There are two areas where experts are not 100% reliable: when things are moving very fast, and predicting the future. At Wired I was involved in a project called Reality Check where we surveyed informed people about the likely dates when a particular invention would arrive. Let’s say we wanted to know when there would be laser dental drills. In this case dental experts all predicted that laser drills would be far in the future, while non-dental futurists predicted it sooner. In general experts were much more conservative about future inventions *in their field of expertise.* They were more aware of the problems and challenges than anyone else, and so found it hard to see improbable breakthroughs. In the years since those predictions, in the cases where imaginary inventions have actually been invented, the experts in that field were usually wrong about the dates.

The other realm where experts are often wrong are when things are moving fast. Experts, at least good ones, rely on the consensus of science, which takes time. There are a lot of provisional theories, experiments to verify, data to sort, and then pieces to integrate with the rest of science. When things are fast and new, there is not enough time for that consensus to build.

We are in that time now all the time. In the early days of the Covid-19 virus, things were moving very fast. There was great ignorance and little certainty. While thousands of experiments took place, a consensus took time to emerge, and on many aspects of this virus are still just emerging. That means that for every expert out there, there is another equal anti-expert who disagrees on some point. Artificial intelligence is a very fast-moving frontier and what (and who) to believe about it is hard for a non-expert to decide. Crypto is another example of a big field that seems to contain conflicting experts. For the lay public it is very hard to know who to believe.

In the absence of consensus during turbulent times, humans turn to unorthodox ideas. This can be dangerous because a lot of unorthodox ideas are very wrong, and some are conspiratorial, and many are just silly. But we have to be open to contrarian ideas because sometimes what everyone knows is wrong. At the same time when experts begin to agree it is likely that “what everyone knows” is true. Two years into the covid pandemic, we know A LOT about the virus, how it is transmitted, and what helps. Our ignorance is still vast about it, but we have enough consensus among experts to declare some things true.

We don’t have very highly-evolved mechanisms for the early stages of knowledge that are moving so fast that the clumsy mechanism of science can kick in, and we can get a consensus of experts. We might use the covid example to see what worked best in the first year of surprises.

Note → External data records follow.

(** A stale active shard is replaced by the next standby. *)
Lemma ensureActive_stale b w a sb :
  quiet w -> db_wf (w_db w) -> a ∈ db_shards (w_db w) -> data_in b StateActive a = true ->
  fresh_row w a = false -> next_standby w (db_shards (w_db w)) = Some sb ->
  exists w', ensureActive b w = (Ok (promoted b (w_dbnow w) sb), w').
Proof.
  intros Hq Hwf Ha Hd Hst Hsb.
  destruct (failover_stale b w a sb Hq Hwf Ha Hd Hst Hsb) as (w2 & E2 & Hq2 & Hlive).
  pose proof (refines_sane _ _ (failoverStaleActive_refines (fun _ => True) b I) w) as Hsane.
  rewrite E2 in Hsane. destruct Hsane as [_ Hwf2]; [split; [apply Hq|done]|]. cbn [snd] in Hwf2.
  exists w2. unfold ensureActive, mbind_ok at 1, mtry. rewrite ActiveForBucket_run by done.
  rewrite (proj2 (find_heap_none _ _)).
  2:{ apply countb_zero. intros x Hx. destruct (data_in b StateActive x) eqn:E; [|done].
      assert (x = a) as -> by (by apply (wf_one_active (w_db w) b)).
      done. }
  unfold mbind_ok, mtry. rewrite E2, ActiveForBucket_run by done.
  destruct Hlive as (Hr & Hdr & Hfr).
  rewrite (find_heap_unique _ _ (promoted b (w_dbnow w) sb)); [done|done|by rewrite Hdr, Hfr|].
  intros x Hx Hpx. split_andb. by apply (wf_one_active (w_db w2) b).
Qed.

(** The local answer for a write is the one [ResolveWrite] gives for the same
    key, if no active shard is stale. *)
Lemma local_write_same v cfg w k :
  quiet w -> db_wf (w_db w) -> w_cache w = Some cfg -> config_parsed cfg ->
  (forall r, r ∈ db_shards (w_db w) -> stale_active w r = false) ->
  let topo := assembleTopology v (Ok cfg) (db_shards (w_db w)) in
  match tryResolveWriteLocal (w_now w) (Some topo) k with
  | Some res =>
      exists w', ResolveWrite k w = (Ok res, w') /\ w_db w' = w_db w
  | None =>
      forall route, config_route cfg (w_now w) k = Ok route ->
      match wr_Kind route with
      | RouteError => countb is_error (db_shards (w_db w)) = 0%nat
      | _ => countb (data_in (wr_BucketID route) StateActive) (db_shards (w_db w)) = 0%nat
      end
  end.
Proof.
  intros Hq Hwf Hc Hp Hfresh topo. unfold tryResolveWriteLocal, topo.
  rewrite local_route_config by done. rewrite (ResolveWrite_cached w cfg) by done. cbv zeta.
  assert (Hok : forall r, r ∈ db_shards (w_db w) -> row_ok r = true).
  { intros r Hr. by apply (table_ok_row (db_shards (w_db w))); [apply wf_table|]. }
  destruct (config_route cfg (w_now w) k) as [route|e] eqn:Er; [|done].
  destruct (config_route_kind _ _ _ _ Er) as [Ek|Ek]; rewrite Ek.
  - unfold config_route in Er. apply ClassifyWrite_bucket_inv in Er as [Hid _]; [|done].
    rewrite findActive_proto by (by eauto using ID_nonempty).
    destruct (List.find _ _) as [r|] eqn:Ef; cbn [option_map].
    + apply find_some_elem in Ef as [Hr Hd]. rewrite local_write_proto by auto.
      unfold mbind_ok. rewrite (ensureActive_live _ _ r); [by eexists| |done|].
      { destruct Hq; by split. }
      split_and!; [done|done|]. specialize (Hfresh r Hr). unfold stale_active in Hfresh.
      rows_simpl. rewrite (proj2 (is_data_spec r)), (proj2 (in_state_spec _ r)) in Hfresh by done.
      rewrite bool_decide_eq_true_2 in Hfresh by (by eexists). by apply negb_false_iff in Hfresh.
    + intros route' [= <-]. rewrite Ek. by apply find_none_countb.
  - rewrite findError_proto by done. unfold mbind_ok. rewrite find_error_heap by first [done | destruct Hq; by split].
    cbn [w_db add_metric].
    destruct (List.find is_error (db_shards (w_db w))) as [r|] eqn:Ef; cbn [option_map].
    + apply find_some_elem in Ef as [Hr _]. rewrite local_write_proto by auto. by eexists.
    + intros route' [= <-]. rewrite Ek. by apply find_none_countb.
Qed.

If we rank the first experts to weigh in on covid, handing out points for those who came closest to the consensus say in 2 more years hence, we might learn how to identify them early. Is there some trait or venue or method they used that might be transferable to other areas to help us identify experts we can rely on? I am suggesting fast science might run different than normal science. There might be things scientists themselves can do to increase the likelihood of being right during very fast change. We know for sure, that given the nature of science — good science — that not everyone can be right. The system has to be open to unorthodox ideas. Is there a way to arrive at a proto-consensus fast — without leaving out the real contingent that everything we know is wrong? Being able to do fast science would be a great civilization skill.